The book also provides a perhaps unintentionally nuanced look at privilege in America. By almost every metric, Vance is the prototypical privileged American: a straight, white, protestant male. Yet nothing about his upbringing was marked by privilege. It was instead defined by constant disruption and hardship, from the death of family members, to an unceasing revolving door of temporary fathers, to a community-wide disregard for exceptionalism and success.
Despite his identity, J.D. Vance wasn't raised in a manner which remotely resembled a privileged lifestyle. And despite that upbringing, he was able to transcend expectations, eventually becoming a Marine and later a Yale Law School graduate.
Possibly his identity played a slight role in assisting him throughout, and perhaps life would have been notably more difficult had he not been afforded the privileges that come with being a white male (the literature does suggest that moving up the socioeconomic ladder is 4x easier for poor whites than it is poor blacks). Regardless, Vance's experience is a reminder that privilege is not always as black and white as black and white.
He also touches on the complex nature of familial love, a topic which I am starting to learn more about as I read Andrew Solomon's exceptional Far from the Tree.
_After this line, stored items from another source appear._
(* ===== verification/FleetStatus.v ===== *)
(** Status of the fleet and of the cluster: agents and stuck commands
    (dashboard/src/app/api/fleet-offline-status), decrypted traffic of the agents
    (api/tls-status) and the log of killed containers (api/k8s). *)

From S2P Require Import Prelude JsString JsNum Json Http Auth JsDate Store FleetCommand Telemetry JsValue StatusRoutes CopilotText Copilot.

(** [new Date(x)] of a number: the time value, [None] for an invalid date. *)
Definition time_clip (x : num) : option Z :=
  match (if nlt x nzero then Z.opp <$> nfloor (nsub nzero x) else nfloor x) with
  | Some ms => if Z.abs ms <=? 8640000000000000 then Some ms else None
  | None => None
  end.

(** ** fleet-offline-status *)

(** What the database part of the handler leaves. *)
Record FleetLive := {
  fl_online : Z; fl_total : Z; fl_agents : list json;
  fl_pendingTotal : val; fl_pendingYoung : val; fl_pendingStale : val; fl_items : list json;
}.

Definition seconds (ms : Z) : num := ndiv (num_of_Z (Z.max 0 ms)) (num_of_Z 1000).
(** [age * 1000 < ONLINE_MS] *)
Definition live_online (now : Z) (a : Telemetry) : bool :=
  nlt (nmul (seconds (now - t_lastSeen a)) (num_of_Z 1000)) (num_of_Z 15000).
Definition live_agent (now : Z) (a : Telemetry) : json :=
  JObj [("id", JStr (t_agentId a)); ("online", JBool (live_online now a));
        ("age_sec", JNum (nround (seconds (now - t_lastSeen a))))].

(** [executed: false, status: { in: ["delivered", "pending"] }] *)
Definition stuck (c : AgentCommand) : bool :=
  negb (c_executed c) && ((c_status c =s "delivered") || (c_status c =s "pending")).
Definition is_stale (cutoff : option Z) (c : AgentCommand) : bool :=
  match cutoff with Some t => c_createdAt c <? t | None => false end.
Definition ten : num := num_of_Z 10.
Definition stuck_item (now : Z) (c : AgentCommand) : json :=
  let ageH := ndiv (num_of_Z (Z.max 0 (now - c_createdAt c))) (num_of_Z 3600000) in
  JObj [("type", JStr (c_commandType c)); ("status", JStr (c_status c)); ("target", JStr (oor (c_targetAgentId c) "*"));
        ("age_h", JNum (ndiv (nround (nmul ageH ten)) ten)); ("payload", JStr (str_upto 64 (c_payload c)))].
(** The loop over the commands read: stale ones are counted, young ones listed. *)
Definition tally_stuck (now : Z) (cutoff : option Z) (st : Z * Z * list json) (c : AgentCommand) : Z * Z * list json :=
  let '(stale, young, items) := st in
  if is_stale cutoff c then (stale + 1, young, items)
  else (stale, young + 1, if (length items <? 8)%nat then items ++ [stuck_item now c] else items).

(** The entries of the last prune report, used when the database does not answer. *)
Definition prune_item (c : json) : res json :=
  let? c := not_null c in
  Ok (JObject [("type", c.["type"] ??? vs "?"); ("status", c.["status"] ??? vs "?"); ("target", c.["target"] ??? vs "*");
               ("age_h", c.["age_h"] ??? vn 0); ("payload", c.["payload"] ??? vs "")]).
(** [Math.max(0, a - b)] *)
Definition max0_sub (a b : val) : val :=
  let d := nsub (to_num a) (to_num b) in
  Some (if is_nan d then JNull else num_json (if nlt d nzero then nzero else d)).

Section offline.
Context {Tt Tc : Type} `{!Table Tt Telemetry t_id} `{!Table Tc AgentCommand c_id}.
Context (w : world) (e : env) (cwd : jstring) (dateParse : jstring → option Z).

(** The commands part; [None] when a query fails. *)
Definition pending_commands (now : Z) (cutoff : option Z) (tc : Tc) : option (Z * (Z * Z * list json)) :=
  match count_rows stuck tc, find_sorted c_createdAt stuck tc with
  | Some n, Some l => Some (n, fold_left (tally_stuck now cutoff) (take 24 l) (0, 0, []))
  | _, _ => None
  end.
(** Both parts, with the report in place of a database that fails; what was read
    before the failure stays. *)
Definition fleet_live (now : Z) (cutoff : option Z) (prune : val) (tt : Tt) (tc : Tc) : res FleetLive :=
  let '(online, total, agents, ok) :=
    match find_many (λ _, true) tt with
    | Some l => (Z.of_nat (length (jfilter (live_online now) l)), Z.of_nat (length l), map (live_agent now) l, true)
    | None => (0, 0, [], false)
    end in
  match (if ok then pending_commands now cutoff tc else None) with
  | Some (n, (stale, young, items)) =>
      Ok {| fl_online := online; fl_total := total; fl_agents := agents; fl_pendingTotal := vn n;
            fl_pendingYoung := vn young; fl_pendingStale := vn stale; fl_items := items |}
  | None =>
      let pendingTotal := prune.["pending_total"] ??? vn 0 in
      let pendingYoung := prune.["pending_young"] ??? vn 0 in
      let? items := match prune.["pending_young_items"] ??? empty_arr with
                    | Some (JArr l) => rseq (map prune_item l)
                    | _ => not_a_function "map"
                    end in
      Ok {| fl_online := online; fl_total := total; fl_agents := agents; fl_pendingTotal := pendingTotal;
            fl_pendingYoung := pendingYoung; fl_pendingStale := max0_sub pendingTotal pendingYoung; fl_items := items |}
  end.

Definition fleet_offline_GET (now : Z) (tt : Tt) (tc : Tc) : res response :=
  let gate := status_readJson w e cwd "fleet-offline-gate-report.json" in
  let multi := status_readJson w e cwd "fleet-multi-node-report.json" in
  let prune := status_readJson w e cwd "fleet-prune-cmds-report.json" in
  let staleHours := prune.["stale_hours"] ??? vn 48 in
  let cutoff := time_clip (nsub (num_of_Z now) (nmul (nmul (to_num staleHours) (num_of_Z 3600)) (num_of_Z 1000))) in
  let? live := fleet_live now cutoff prune tt tc in
  let shadow := buildVpsFleetShadow dateParse now (readVpsRemoteStatus w e cwd) in
  let known := existsb (λ a, (Some a).["id"] === vs VPS_FLEET_AGENT_ID) (fl_agents live) in
  let liveAgents := match shadow with
    | Some s => if known then fl_agents live
                else fl_agents live ++ [JObject [("id", (Some s).["agent_id"]); ("online", vb true); ("age_sec", vn 0);
                                                 ("remote_shadow", vb true)]]
    | None => fl_agents live
    end in
  let gateOnline := gate.["online"] ??? multi.["online_count"] ??? vn 0 in
  let gateTotal := gate.["total"] ??? multi.["agent_count"] ??? vn 0 in
  Ok (respond 200 (JObject
    [("at", gate.["date"] ??? multi.["date"] ??? vnull);
     ("gate", obj_of
        [("pass", vtrue gate.["pass"]); ("reason", gate.["reason"] ||| vnull); ("online", gateOnline); ("total", gateTotal);
         ("mode", gate.["mode"] ??? multi.["mode"] ??? vnull); ("max_age_min", gate.["max_age_min"] ??? vn 15)]);
     ("live", obj_of
        [("online", vn (fl_online live)); ("total", vn (fl_total live)); ("agents", Some (JArr liveAgents));
         ("heartbeat_sec", vn 15)]);
     ("remote_shadow", match shadow with
        | Some s => obj_of [("agent_id", (Some s).["agent_id"]); ("host", (Some s).["host"]); ("hostname", (Some s).["hostname"]);
                            ("xdp_mode", (Some s).["xdp_mode"]); ("soak_proof_72h", (Some s).["soak_proof_72h"])]
        | None => vnull
        end);
     ("report_stale", vb ((0 <? fl_total live) &&
        (negb (gateOnline === vn (fl_online live)) || negb (gateTotal === vn (fl_total live)))));
     ("multi", if otruthy multi then obj_of
        [("pass", vtrue multi.["pass"]); ("mode", or_null multi.["mode"]); ("agent_count", multi.["agent_count"] ??? vn 0);
         ("online_count", multi.["online_count"] ??? vn 0); ("agents", multi.["agents"] ??? empty_arr);
         ("vm_fallback", vtrue multi.["vm_fallback"])] else vnull);
     ("setup", texts
        [("gate", "bash scripts/fleet_offline_gate.sh");
         ("refresh", "FLEET_MODE=laptop-simulated bash scripts/fleet_multi_node_e2e.sh");
         ("host_keepalive", "bash scripts/host_fleet_agent_setup.sh --install-user-service");
         ("prune", "bash scripts/fleet_prune_pending_commands.sh");
         ("prune_demo", "STALE_MINUTES=30 bash scripts/fleet_prune_pending_commands.sh");
         ("prune_dry", "DRY_RUN=1 bash scripts/fleet_prune_pending_commands.sh");
         ("weekly", "bash scripts/weekly_operator_ritual.sh")]);
     ("prune", obj_of
        [("pass", vb (not_false prune.["pass"])); ("at", or_null prune.["date"]); ("closed_last", prune.["closed"] ??? vn 0);
         ("stale_hours", staleHours); ("pending_total", fl_pendingTotal live); ("pending_young", fl_pendingYoung live);
         ("pending_stale", fl_pendingStale live); ("needs_prune", vb (vlt (vn 0) (fl_pendingStale live)));
         ("items", Some (JArr (fl_items live)))])])).
End offline.

(** ** tls-status *)

Definition seven_tenths : num := num_of_decimal false 7 (-1).
Definition tls_status_GET {Tt} `{!Table Tt Telemetry t_id} (now : Z) (r : request) (tt : Tt) : response :=
  let isAdmin := match header "x-user-role" r with Some role => role =s "admin" | None => false end in
  match copilot_agents isAdmin (header "x-user-tenant" r) tt with
  | Throw _ => error 500 "Internal Server Error"
  | Ok agents =>
      let online := jfilter (is_online now) agents in
      let tls := sum_int t_tlsDecrypted online in
      let peers := sum_int t_etcdPeers online in
      respond 200 (JObj
        [("tls_read_calls", jint tls);
         ("tls_write_calls", match nfloor (nmul (num_of_Z tls) seven_tenths) with Some z => jint z | None => JNull end);
         ("tls_bytes", jint (tls * 512)); ("uprobe_active", JBool (existsb (λ a, 0 <? t_tlsDecrypted a) online));
         ("etcd_connected", JBool (0 <? peers)); ("etcd_peers", jint peers);
         ("online_agents", jint (Z.of_nat (length online)))])
  end.

(** ** k8s: the log of killed containers *)

Definition MAX_LOG_SIZE : Z := 100.
(** [killLog], newest first. *)
Definition kill_log : Type := list json.
Definition k8s_GET (log : kill_log) : response :=
  respond 200 (JObj [("totalKills", jint (Z.of_nat (length log))); ("recentKills", JArr log)]).
(** The event of a request; [id] is the generated one.  A body that is not JSON, is
    [null] or has no usable time is refused. *)
Definition kill_event (id : jstring) (r : request) : option json :=
  match rq_json r with
  | None | Some JNull => None
  | Some body =>
      let d := Some body in
      match time_clip (ndiv (to_num d.["timestamp_ns"]) (num_of_Z 1000000)) with
      | None => None
      | Some ms =>
          Some (JObject [("id", vs id); ("timestamp", vs (toISOString ms)); ("pid", d.["pid"]);
                         ("container_id", d.["container_id"]); ("workload_name", d.["workload_name"]);
                         ("parent_comm", d.["parent_comm"]); ("exec_filename", d.["exec_filename"]); ("argv1", d.["argv1"])])
      end
  end.
Definition record_kill (log : kill_log) (ev : json) : kill_log :=
  let log := ev :: log in
  if MAX_LOG_SIZE <? Z.of_nat (length log) then removelast log else log.
Definition k8s_POST (id : jstring) (r : request) (log : kill_log) : response * kill_log :=
  match kill_event id r with
  | Some ev => (respond 200 (JObj [("status", JStr "success")]), record_kill log ev)
  | None => (error 400 "Bad Request", log)
  end.

(** ** The log keeps the newest events *)

Definition k8s_run (log : kill_log) (posts : list (jstring * request)) : kill_log :=
  fold_left (λ log p, (k8s_POST p.1 p.2 log).2) posts log.

Lemma record_kill_take l ev : record_kill (take 100 l) ev = take 100 (ev :: l).
Proof.
  unfold record_kill, MAX_LOG_SIZE. cbn [length]. destruct (100 <? _) eqn:E; bprop.
  - assert (Hl : length (take 100 l) = 100%nat) by (rewrite length_take in *; lia).
    assert (H100 : (100 <= length l)%nat) by (rewrite length_take in Hl; lia).
    rewrite removelast_firstn_len. cbn [length]. rewrite Hl. cbn [pred]. rewrite firstn_cons. cbn [take].
    f_equal. by rewrite firstn_firstn.
  - cbn [take]. f_equal. rewrite length_take in E.
    rewrite !take_ge by lia. done.
Qed.

(** Whatever is posted, the log of killed containers is the last hundred accepted
    events, newest first; refused requests leave no trace. *)
Theorem kill_log_window posts :
  k8s_run [] posts = take 100 (rev (omap (λ p, kill_event p.1 p.2) posts)).
Proof.
  induction posts as [|p posts IH] using rev_ind; [done|].
  unfold k8s_run in *. rewrite fold_left_app, IH, omap_app, rev_app_distr. cbn [fold_left omap list_omap].
  unfold k8s_POST. destruct (kill_event p.1 p.2) as [ev|]; cbn [snd rev app]; [apply record_kill_take|done].
Qed.

(** ** The commands that wait *)

Section waiting.
Context {Tt Tc : Type} `{!Table Tt Telemetry t_id} `{!Table Tc AgentCommand c_id}.

Lemma tally_counts now cutoff l stale young items stale' young' items' :
  fold_left (tally_stuck now cutoff) l (stale, young, items) = (stale', young', items') →
  stale' + young' = stale + young + Z.of_nat (length l) ∧
  young' = young + Z.of_nat (length (jfilter (λ c, negb (is_stale cutoff c)) l)) ∧
  (Z.of_nat (length items) = Z.min 8 young → Z.of_nat (length items') = Z.min 8 young').
Proof.
  revert stale young items. induction l as [|c l IH]; intros stale young items; cbn [fold_left].
  - intros [= <- <- <-]. cbn. split_and!; [lia..|done].
  - unfold tally_stuck at 2. destruct (is_stale cutoff c) eqn:Es; intros Hf; apply IH in Hf as (H1 & H2 & H3);
      cbn [length jfilter List.filter]; rewrite Es; cbn [negb].
    + split_and!; [lia|exact H2|exact H3].
    + cbn [length]. unfold jfilter in H2. split_and!; [lia|lia|]. intros Hi. apply H3.
      destruct (length items <? 8)%nat eqn:E8; [apply Nat.ltb_lt in E8|apply Nat.ltb_ge in E8];
        rewrite ?length_app; cbn [length]; lia.
Qed.

(** The counts of the card: all waiting commands, and of the 24 oldest how many are
    stale, how many young and how many of those are listed. *)
Lemma pending_counts now cutoff (tc : Tc) n stale young items :
  pending_commands now cutoff tc = Some (n, (stale, young, items)) →
  n = Z.of_nat (length (jfilter stuck (rows tc))) ∧ stale + young = Z.min 24 n ∧
  Z.of_nat (length items) = Z.min 8 young.
Proof.
  unfold pending_commands. destruct (count_rows stuck tc) as [m|] eqn:Ec; [|done].
  destruct (find_sorted _ _ tc) as [l|] eqn:Ef; [|done]. intros [= <- Hf].
  apply count_law in Ec. apply find_sorted_law in Ef as [Hp _]. apply Permutation_length in Hp.
  apply tally_counts in Hf as (H1 & H2 & H3). rewrite length_take in H1. split_and!; [done|lia|]. by apply H3.
Qed.

(** The route has no request to look at: every caller sees the agents of all tenants,
    and the commands that wait for them. *)
Lemma offline_lists_all w e cwd dateParse now (tt : Tt) (tc : Tc) resp l a :
  fleet_offline_GET w e cwd dateParse now tt tc = Ok resp → find_many (λ _, true) tt = Some l → a ∈ rows tt →
  ∃ agents, (body_json resp).["live"].["agents"] = Some (JArr agents) ∧ live_agent now a ∈ agents.
Proof.
  intros Hg Hl Ha. unfold fleet_offline_GET in Hg. cbv zeta in Hg.
  destruct (fleet_live _ _ _ tt tc) as [live|] eqn:Ef; cbn [rbind] in Hg; [|done]. injection Hg as <-.
  shown_at.
  assert (Hag : live_agent now a ∈ fl_agents live).
  { unfold fleet_live in Ef. rewrite Hl in Ef.
    assert (Hin : live_agent now a ∈ map (live_agent now) l).
    { apply list_elem_of_fmap_2. rewrite (find_many_rows _ _ _ _ Hl). done. }
    destruct (pending_commands _ _ tc) as [[n [[stale young] items]]|]; [by injection Ef as <-|].
    destruct (match _ with Some (JArr l) => _ | _ => _ end); cbn [rbind] in Ef; [|done]. by injection Ef as <-. }
  destruct (buildVpsFleetShadow _ _ _) as [s|]; [|eexists; split; [done|done]].
  destruct (existsb _ _); eexists; (split; [reflexivity|]); [done|]. apply elem_of_app. by left.
Qed.
End waiting.

Module FleetStatusDemo.
Definition kill (ns : json) : request := mk_request "/api/k8s" [] [] [] (Some (JObj [("timestamp_ns", ns); ("pid", jint 7)])).
Lemma kill_example :
  k8s_run [] [("a" : jstring, kill (jint 1500000000)); ("b" : jstring, kill (JStr "soon"))] =
  [JObj [("id", JStr "a"); ("timestamp", JStr "1970-01-01T00:00:01.500Z"); ("pid", jint 7)]].
Proof. by vm_compute. Qed.
End FleetStatusDemo.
Although not exclusive to the hillbilly community, Vance's writing captures the tension a child can feel as their parent makes confounding decisions, questioning the relationship between nominal love and love vis-à-vis actions. Vance recounts this tension by transcribing his own experiences—how are you supposed to believe your mother loves you when she threatens to drive her car off a cliff while you're a passenger?
Vance's memoir is a sobering one, and it is equally thought-provoking. It influenced the way I looked at the despair of a rarely talked about (and if talked about, usually pejoratively) population in crisis. As American politics continue on a path toward toxicity and our discourse continues to be filled with vitriol, its healthy to understand each other—Vance's memoir helps us do exactly that.